Task statement: An exact copy of all the data below is needed.

---------- Data for the task

Lemma tracker_after_snoc l p :
  tracker_after (l ++ [p]) = (observe hash32 iter (tracker_after l) p).1.
Proof. unfold tracker_after. by rewrite observe_all_snoc. Qed.

Lemma flow_alert_count_snoc l p :
  flow_alert_count (l ++ [p]) = flow_alert_count l + Zlength (observe hash32 iter (tracker_after l) p).2.
Proof.
  unfold flow_alert_count, tracker_after. rewrite observe_all_snoc. cbn [snd].
  rewrite concat_app, Zlength_app. cbn. by rewrite app_nil_r.
Qed.

End Flow.

(** ** Invariants *)

Definition signature_hit (p : QueuedPacket) : Z :=
  if matches SignatureDatabase_new (Some (q_payload p)) then 1 else 0.

(** The sink a thread has still to add to [g_sink]. *)
Definition pending_sink (th : thread) : Z := match at_ th with BDone => 0 | _ => t_sink th end.

Section Run.
Context (hash32 : Z → Z) (iter : gmap Z PerIpState → list Z) (log2 : spec_float → spec_float).
Context (rule : Rule) (bs : Z) (packets : list QueuedPacket) (T : Z).
Hypothesis (Hbs : 1 ≤ bs) (HT : 0 ≤ T) (Hwide : Zlength packets + bs + T + 1 < 2 ^ 64).
Hypothesis (Hrule : rule ≠ kEntropy).

Abbreviation step := (thread_step hash32 iter log2 rule bs).
Abbreviation inv_threads := (inv_threads rule bs packets T).
Abbreviation inv_log := (inv_log hash32 iter rule bs packets).

(** *** The sinks *)

Definition sink_of (given : list QueuedPacket) : Z :=
  match rule with
  | kSignature => Zsum (signature_hit <$> given)
  | kFlow => flow_alert_count hash32 iter given
  | _ => 0
  end.
(** * helm-resources-checker: a shallow embedding and its specification

    The program (one Python script) lists the resources a Helm release
    declares at a given revision and reports which of them exist in the
    cluster.  This file embeds its functions

      - [secret_version], [find_release_secret]   (release record resolver)
      - [_try_decompress], [decode_release_payload] (payload decoder)
      - [manifest_objects]                          (manifest extractor)
      - [object_exists], [main]                     (orchestration)

    as Rocq functions and proves the properties of the natural-language
    specification about them.

    Conventions.  A Python [str] is a [string] whose characters are code
    points below 256; [bytes] is a [list byte].  An exception is a value of
    [exn]; code that can raise returns a [result].  The libraries the script
    calls are modelled as far as the script observes them: [str.isdigit],
    [int], [str.lstrip], [PurePath.suffix], [max], [sorted], [base64.b64decode]
    and the byte-decoding front end of [json.loads] are defined here after
    CPython 3.11; [gzip.decompress], the JSON and YAML parsers and the
    Kubernetes client are an interface ([Runtime], [DynamicClient]). *)

From Stdlib Require Import ZArith NArith Lia List Bool Permutation Sorted.
From Stdlib Require OrderedTypeEx.
From Stdlib.Strings Require Ascii String Byte.
From Stdlib.Floats Require SpecFloat.
From stdpp Require Import base option list strings gmap pretty.
Import Stdlib.Strings.Ascii.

--------------------

Completed exercise:
Lemma tracker_after_snoc l p :
  tracker_after (l ++ [p]) = (observe hash32 iter (tracker_after l) p).1.
Proof. unfold tracker_after. by rewrite observe_all_snoc. Qed.

Lemma flow_alert_count_snoc l p :
  flow_alert_count (l ++ [p]) = flow_alert_count l + Zlength (observe hash32 iter (tracker_after l) p).2.
Proof.
  unfold flow_alert_count, tracker_after. rewrite observe_all_snoc. cbn [snd].
  rewrite concat_app, Zlength_app. cbn. by rewrite app_nil_r.
Qed.

End Flow.

(** ** Invariants *)

Definition signature_hit (p : QueuedPacket) : Z :=
  if matches SignatureDatabase_new (Some (q_payload p)) then 1 else 0.

(** The sink a thread has still to add to [g_sink]. *)
Definition pending_sink (th : thread) : Z := match at_ th with BDone => 0 | _ => t_sink th end.

Section Run.
Context (hash32 : Z → Z) (iter : gmap Z PerIpState → list Z) (log2 : spec_float → spec_float).
Context (rule : Rule) (bs : Z) (packets : list QueuedPacket) (T : Z).
Hypothesis (Hbs : 1 ≤ bs) (HT : 0 ≤ T) (Hwide : Zlength packets + bs + T + 1 < 2 ^ 64).
Hypothesis (Hrule : rule ≠ kEntropy).

Abbreviation step := (thread_step hash32 iter log2 rule bs).
Abbreviation inv_threads := (inv_threads rule bs packets T).
Abbreviation inv_log := (inv_log hash32 iter rule bs packets).

(** *** The sinks *)

Definition sink_of (given : list QueuedPacket) : Z :=
  match rule with
  | kSignature => Zsum (signature_hit <$> given)
  | kFlow => flow_alert_count hash32 iter given
  | _ => 0
  end.
(** * helm-resources-checker: a shallow embedding and its specification

    The program (one Python script) lists the resources a Helm release
    declares at a given revision and reports which of them exist in the
    cluster.  This file embeds its functions

      - [secret_version], [find_release_secret]   (release record resolver)
      - [_try_decompress], [decode_release_payload] (payload decoder)
      - [manifest_objects]                          (manifest extractor)
      - [object_exists], [main]                     (orchestration)

    as Rocq functions and proves the properties of the natural-language
    specification about them.

    Conventions.  A Python [str] is a [string] whose characters are code
    points below 256; [bytes] is a [list byte].  An exception is a value of
    [exn]; code that can raise returns a [result].  The libraries the script
    calls are modelled as far as the script observes them: [str.isdigit],
    [int], [str.lstrip], [PurePath.suffix], [max], [sorted], [base64.b64decode]
    and the byte-decoding front end of [json.loads] are defined here after
    CPython 3.11; [gzip.decompress], the JSON and YAML parsers and the
    Kubernetes client are an interface ([Runtime], [DynamicClient]). *)

From Stdlib Require Import ZArith NArith Lia List Bool Permutation Sorted.
From Stdlib Require OrderedTypeEx.
From Stdlib.Strings Require Ascii String Byte.
From Stdlib.Floats Require SpecFloat.
From stdpp Require Import base option list strings gmap pretty.
Import Stdlib.Strings.Ascii.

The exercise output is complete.